Juriste sans frontières est un bel ouvrage que proposent les Éditions Thémis en l’honneur du professeur Ejan Mackaay. Dans la tradition des mélanges, cet ouvrage réunit les plumes de plus d’une vingtaine d’auteurs canadiens et d’ailleurs partageant leur analyse autour de la problématique de l’analyse économique du droit, mais aussi de thèmes plus éclectiques reflétant la curiosité intellectuelle d’Ejan Mackaay (propriété, technologie de l’information, éthique juridique…). Le total de 705 pages n’était sans doute que le minimum à consacrer à un homme de la stature d’Ejan Mackaay qui a tant oeuvré à démystifier et à faire connaître l’analyse économique du droit à un public francophone de tradition civiliste, et ce, toujours en s’exprimant comme un juriste[1].

L’ouvrage est composé d’une préface rédigée par le conseiller d’État Bertrand du Marais, d’un avant-propos de Stéphane Rousseau, professeur à l’Université de Montréal et titulaire de la Chaire en gouvernance et droit des affaires, et de 21 chapitres répartis en cinq parties. Il est à souligner que ces mélanges comportent judicieusement une notice bibliographique riche et complète (62 pages) reprenant en détail la carrière d’Ejan Mackaay, les distinctions qu’il s’est vu décerner, son rayonnement, les enseignements qu’il a dispensés et ses diverses et multiples productions scientifiques (livres, articles, organisations de colloques…). Offrant une belle photographie de qui est Ejan Mackaay, cette notice démontre ce que M. Bertrand du Marais met parfaitement en exergue dans sa préface (et qui ressort de plusieurs des textes) : les caractères de précurseur et de passeur du dédicataire de ces mélanges.

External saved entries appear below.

(* ===== verification/BlockFetcherSpec.v ===== *)
(** * Correctness of the block fetcher

    Whatever nodes announce and deliver, the loop of the block fetcher runs
    through; no block is imported twice at a time; a node has at most 64 blocks
    in the queue; and what is imported was sent whole by its origin or is the
    block with the announced hash and number, with the body its header commits
    to. *)

From S2P Require Import Prelude Rlp EthTypes CliqueSnapshot Clique Randomness GethFuzzer GoHeap TxByPrice Miner.
From S2P Require Import TxFetcher TxFetcherSpec BlockFetcher.

(** ** The queue *)

#[export] Instance higher_strict : StrictWeak higher.
Proof.
  split; unfold higher; intros; rewrite ?Z.ltb_lt, ?Z.ltb_ge in *; lia.
Qed.

Lemma i64_id z : - 2 ^ 63 <= z < 2 ^ 63 -> i64 z = z.
Proof.
  intros Hz. unfold i64, two64, maxInt64. destruct (decide (0 <= z)).
  - rewrite Z.mod_small by lia. destruct (Z.leb_spec z 9223372036854775807); lia.
  - rewrite <- (Z.mod_add z 1) by lia. rewrite Z.mod_small by lia.
    destruct (Z.leb_spec (z + 1 * 18446744073709551616) 9223372036854775807); lia.
Qed.

Lemma runs_read {A} (g : nat -> A) f (Q : A -> BlockFetcher -> Prop) :
  Q (g (ticks f)) (set_ticks (S (ticks f)) f) -> runs (read g) f Q.
Proof. intros H. eexists _, _. split; [reflexivity|done]. Qed.

Lemma runs_self {S} (f : S) (Q : S -> S -> Prop) : Q f f -> runs (getS id) f Q.
Proof. intros H. by exists f, f. Qed.

(** [run] with the readings. *)
Ltac runb :=
  cbv beta zeta;
  match goal with
  | |- runs (_ ≫= _) _ _ => apply total_bind; runb
  | |- runs (mret _) _ _ => apply total_ret; runb
  | |- runs (getS id) _ _ => apply runs_self; runb
  | |- runs (getS _) _ _ => apply runs_get; runb
  | |- runs (putS _) _ _ => apply runs_put; runb
  | |- runs (read _) _ _ => apply runs_read; runb
  | _ => idtac
  end.

Lemma runs_Ok {S A} (a : A) (f : S) (Q : A -> S -> Prop) m : m = Ok a -> Q a f -> runs (pure m) f Q.
Proof. intros -> H. by exists a, f. Qed.

Section Spec.
Context {Crypto : EthCrypto} {TH : TrieHasher} {ME : MinerEnv}.
Context (bclock : nat -> Z) (height : nat -> Z) (hasHeader hasBlock : nat -> Hash -> bool).

(** Headers as they are decoded have a number and a difficulty. *)
Definition sound (h : Header) : Prop := is_Some (Number h) /\ is_Some (Difficulty h).

Lemma sound_copy h : sound h -> CopyHeader h = h.
Proof. intros [[n Hn] [d Hd]]. destruct h. cbn in *. subst. reflexivity. Qed.

Lemma sound_number h : sound h -> exists n, number_of h = Ok n.
Proof. intros [[n Hn] _]. unfold number_of. rewrite Hn. by eexists. Qed.

Lemma sound_copies us : Forall sound us -> CopyHeader <$> us = us.
Proof. induction 1 as [|h us Hh _ IH]; cbn; [done|]. by rewrite sound_copy, IH. Qed.

(** What peers said: hashes with numbers, and whole blocks. *)
Context (heard : PeerId -> Hash -> Z -> Prop) (given : PeerId -> FullBlock -> Prop) (mode : bool).

(** The header commits to the body. *)
Definition body_ok (b : FullBlock) : Prop :=
  UncleHash (header b) = CalcUncleHash (uncles b) /\
  (TxHash (header b) = DeriveSha encode_transaction (transactions b) \/
   TxHash (header b) = EmptyRootHash /\ transactions b = []).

La première partie des mélanges explorant les dimensions théoriques et pratiques de l’analyse économique du droit comporte quatre chapitres. Rédigé sous la forme originale d’une pièce de théâtre, le premier chapitre, de Régis Lanneau[2] rappelle que l’analyse économique du droit « est là pour enrichir le débat et non le clore » (p. 14), ne propose au final qu’une façon de penser (p. 11), mais oblige utilement le juriste à envisager les conséquences des règles juridiques (p. 12). Le deuxième chapitre, rédigé par Isabelle Martin[3], aborde le problème central en analyse économique de l’efficience pour en contester la lecture qui en est traditionnellement proposée. Offrant une version remaniée de son travail de doctorat, l’auteure y partage une analyse fine sur le regard objectif que prétend porter l’analyse économique sur les règles juridiques. Après avoir présenté la lecture néoclassique de l’efficience et offert par là une synthèse instructive (p. 25 et suiv.), l’auteure ne propose pas moins qu’une remise en question de la définition de l’efficience en s’appuyant sur l’évolution contemporaine de certains présupposés de la science économique, comme celui du caractère exogène des préférences (p. 38). Le troisième chapitre, oeuvre de Nanette Neuwahl[4], livre ses conclusions sur le marché des publications scientifiques en droit à l’échelon européen. Démontrant que les critères d’évaluation de la recherche sont de la compétence des institutions européennes (p. 60), l’auteure observe que demeurent à l’heure actuelle de sérieuses difficultés d’application (p. 65) et que pour cette raison « a European dialogue on research quality can be fruitful » (p. 71). Le quatrième et dernier chapitre de cette première partie, du doyen Horatio Spector[5], dresse un pont entre les paradigmes de l’analyse économique du droit et de la philosophie du droit montrant leur contradiction et leur complémentarité.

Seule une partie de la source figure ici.